[SUPPLIED DATA Boundary: Start]

(** The library's guarantee the invariant rests on: as many rows of
    centres as clusters were requested. *)
Definition returns_k_centers (fit : clusterer) (img : image) : Prop :=
  forall clt : KMeans,
    fit (clusters_num img) (reshape img) = Ok clt ->
    Z.of_nat (length (cluster_centers_ clt)) = clusters_num img.

Section Controller.

(** [QPixmap] and the conversion [cv2qt_image] belong to the toolkit. *)
Variable pixmap : Type.
Variable cv2qt_image : image -> pixmap.
Variable fit : clusterer.

(** The calls that the controller makes on its widgets, in order:
    [color_display.reset_layout()], [GUI.Shape(color_display, 'circle',
    ..., name=f'color_{idx}', fill_color=color, grid_location=(row, col))],
    [preview_image.clear()] and
    [preview_image.set_image_background(pixmap=image)]. *)
Inductive gui_call : Type :=
| ResetLayout
| NewShape (idx : nat) (fill_color : color) (row col : Z)
| ClearPreview
| SetImageBackground (p : pixmap).

(** The attributes of the [ColorHunter] object that its methods read
    and write, with the log of widget calls. *)
Record state : Type :=
  State { image_data_list : list (pixmap * list color);
          current_image : option pixmap;
          gui : list gui_call }.

(** One iteration of the loop of [update_color_pallet]: the state is
    [(row, col)] and the calls made so far. *)
Definition place (st : Z * Z * list gui_call) (ic : nat * color)
  : Z * Z * list gui_call :=
  let '(row, col, calls) := st in
  let calls := calls ++ [NewShape (fst ic) (snd ic) row col] in
  let col := col + 1 in
  if col =? 6 then (row + 1, 0, calls) else (row, col, calls).

(** [enumerate(color_list)]. *)
Definition enumerate (color_list : list color) : list (nat * color) :=
  combine (seq 0 (length color_list)) color_list.

Definition update_color_pallet (color_list : list color) : list gui_call :=
  snd (fold_left place (enumerate color_list) (0, 0, [ResetLayout])).

(** [update_preview_image(image, mode)]: [None] stands for the call
    [update_preview_image('', 'reset')]. *)
Definition update_preview_image (image : option pixmap) : list gui_call :=
  match image with
  | None => [ClearPreview]
  | Some p => [SetImageBackground p]
  end.

(** [add_image], once [get_image] has returned the decoded image. *)
Definition add_image (img : image) (st : state) : outcome state :=
  match lift (extract_colors fit img) with
  | Failed f => Failed f
  | Done image_color_list =>
      Done (State (image_data_list st ++ [(cv2qt_image img, image_color_list)])
                  (current_image st) (gui st))
  end.

(** [update_change]; [index] is the row of the current item of the list
    widget, [-1] when there is none. *)
Definition update_change (index : Z) (st : state) : outcome state :=
  if index =? -1 then Done st
  else
    let len := Z.of_nat (length (image_data_list st)) in
    let index := if index >=? len - 1 then len - 1 else index in
    match getitem (image_data_list st) index with
    | Failed f => Failed f
    | Done entry =>
        Done (State (image_data_list st) (Some (fst entry))
                (gui st ++ update_color_pallet (snd entry)
                 ++ update_preview_image (Some (fst entry))))
    end.

Definition delete_image (index : Z) (st : state) : outcome state :=
  match delitem (image_data_list st) index with
  | Failed f => Failed f
  | Done l =>
      Done (State l (current_image st)
              (if (length l =? 0)%nat
               then gui st ++ update_preview_image None ++ [ResetLayout]
               else gui st))
  end.

(** Where the shape of index [idx] is expected in a grid of six
    columns. *)
Definition shape_at (ic : nat * color) : gui_call :=
  NewShape (fst ic) (snd ic) (Z.of_nat (fst ic) / 6) (Z.of_nat (fst ic) mod 6).

(** Every stored palette has at most 24 colours. *)
Definition palettes_bounded (st : state) : Prop :=
  Forall (fun entry => (length (snd entry) <= 24)%nat) (image_data_list st).

(** The object as [__init__] leaves it, and the states that the three
    callbacks of the list widget lead to, the clusterer keeping its
    guarantee. *)
Definition init : state := State [] None [].

Inductive reachable : state -> Prop :=
| reach_init : reachable init
| reach_add (img : image) (st st' : state) :
    reachable st -> returns_k_centers fit img ->
    add_image img st = Done st' -> reachable st'
| reach_update (index : Z) (st st' : state) :
    reachable st -> update_change index st = Done st' -> reachable st'
| reach_delete (index : Z) (st st' : state) :
    reachable st -> delete_image index st = Done st' -> reachable st'.

End Controller.

Arguments ResetLayout {pixmap}.
Arguments NewShape {pixmap} idx fill_color row col.
Arguments ClearPreview {pixmap}.
Arguments SetImageBackground {pixmap} p.
Arguments State {pixmap} _ _ _.
Arguments image_data_list {pixmap} _.
Arguments current_image {pixmap} _.
Arguments gui {pixmap} _.
Arguments update_color_pallet {pixmap} color_list.
Arguments update_preview_image {pixmap} image.
Arguments update_change {pixmap} index st.
Arguments delete_image {pixmap} index st.
Arguments shape_at {pixmap} ic.
Arguments palettes_bounded {pixmap} st.
Arguments place {pixmap} st ic.
Arguments init {pixmap}.

End App.

(** ** Tool tips of the swatches *)

Module Tooltip.

Import Stdlib.Strings.String Stdlib.Strings.Ascii.
Local Open Scope string_scope.

(** [sub in s] on Python strings. *)
Fixpoint contains (sub s : string) : bool :=
  prefix sub s
  || match s with
     | EmptyString => false
     | String _ s' => contains sub s'
     end.

(** [s[:-n]] for a positive [n]. *)
Definition drop_last (n : nat) (s : string) : string :=
  substring 0 (length s - n) s.

(** What [copy_color(color, widget)] leaves behind: the tool tip of the
    widget, the text shown by [QToolTip.showText] and the text handed to
    [pyperclip.copy]. *)
Record copied : Type :=
  Copied { toolTip : string; shown : string; clipboard : string }.

Definition copy_color (color : string) (tip : string) : copied :=
  let tip := if negb (contains "copied." tip) then tip ++ " copied." else tip in
  Copied tip tip color.

(** [reset_copy_message(widget)], on the tool tip of the widget. *)
Definition reset_copy_message (tip : string) : string :=
  if contains "copied" tip then drop_last 7 tip else tip.

(** The tool tip after the mouse was released on the swatch, then left
    it. *)
Definition click_and_leave (color : string) (tip : string) : string :=
  reset_copy_message (toolTip (copy_color color tip)).

Fixpoint spaces (n : nat) : string :=
  match n with
  | O => ""
  | S n' => " " ++ spaces n'
  end.

Fixpoint space_free (s : string) : bool :=
  match s with
  | EmptyString => true
  | String c s' => negb (Ascii.eqb c " ") && space_free s'
  end.

End Tooltip.

(** ** Vocabulary of the further properties *)

(** Channels of an 8-bit image, and centres that lie among them. *)
Definition rgb8 (c : color) : bool :=
  (0 <=? red c) && (red c <=? 255) && (0 <=? green c) && (green c <=? 255)
  && (0 <=? blue c) && (blue c <=? 255).

Definition in_byte_range (x : float) : Prop :=
  is_finite x = true /\ (0 <= to_Q x)%Q /\ (to_Q x <= 255)%Q.

Definition center_in_range (c : center) : Prop :=
  in_byte_range (c0 c) /\ in_byte_range (c1 c) /\ in_byte_range (c2 c).

(** ** Vocabulary of the order of luminance *)

(** The luminance 0.299 R + 0.587 G + 0.114 B of a colour, as an exact
    rational. *)
Definition bt601_exact (c : color) : Q :=
  ((299 # 1000) * inject_Z (red c) + (587 # 1000) * inject_Z (green c)
   + (114 # 1000) * inject_Z (blue c))%Q.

[SUPPLIED DATA Boundary: End]

Scan the lines above for "Variable cv2qt_image : image -> pixmap." and for "(** [enumerate(color_list)]. *)". Repeat exactly the line holding each of them and every line in between.

RESPONSE TO THIS TASK:
Variable cv2qt_image : image -> pixmap.
Variable fit : clusterer.

(** The calls that the controller makes on its widgets, in order:
    [color_display.reset_layout()], [GUI.Shape(color_display, 'circle',
    ..., name=f'color_{idx}', fill_color=color, grid_location=(row, col))],
    [preview_image.clear()] and
    [preview_image.set_image_background(pixmap=image)]. *)
Inductive gui_call : Type :=
| ResetLayout
| NewShape (idx : nat) (fill_color : color) (row col : Z)
| ClearPreview
| SetImageBackground (p : pixmap).

(** The attributes of the [ColorHunter] object that its methods read
    and write, with the log of widget calls. *)
Record state : Type :=
  State { image_data_list : list (pixmap * list color);
          current_image : option pixmap;
          gui : list gui_call }.

(** One iteration of the loop of [update_color_pallet]: the state is
    [(row, col)] and the calls made so far. *)
Definition place (st : Z * Z * list gui_call) (ic : nat * color)
  : Z * Z * list gui_call :=
  let '(row, col, calls) := st in
  let calls := calls ++ [NewShape (fst ic) (snd ic) row col] in
  let col := col + 1 in
  if col =? 6 then (row + 1, 0, calls) else (row, col, calls).

(** [enumerate(color_list)]. *)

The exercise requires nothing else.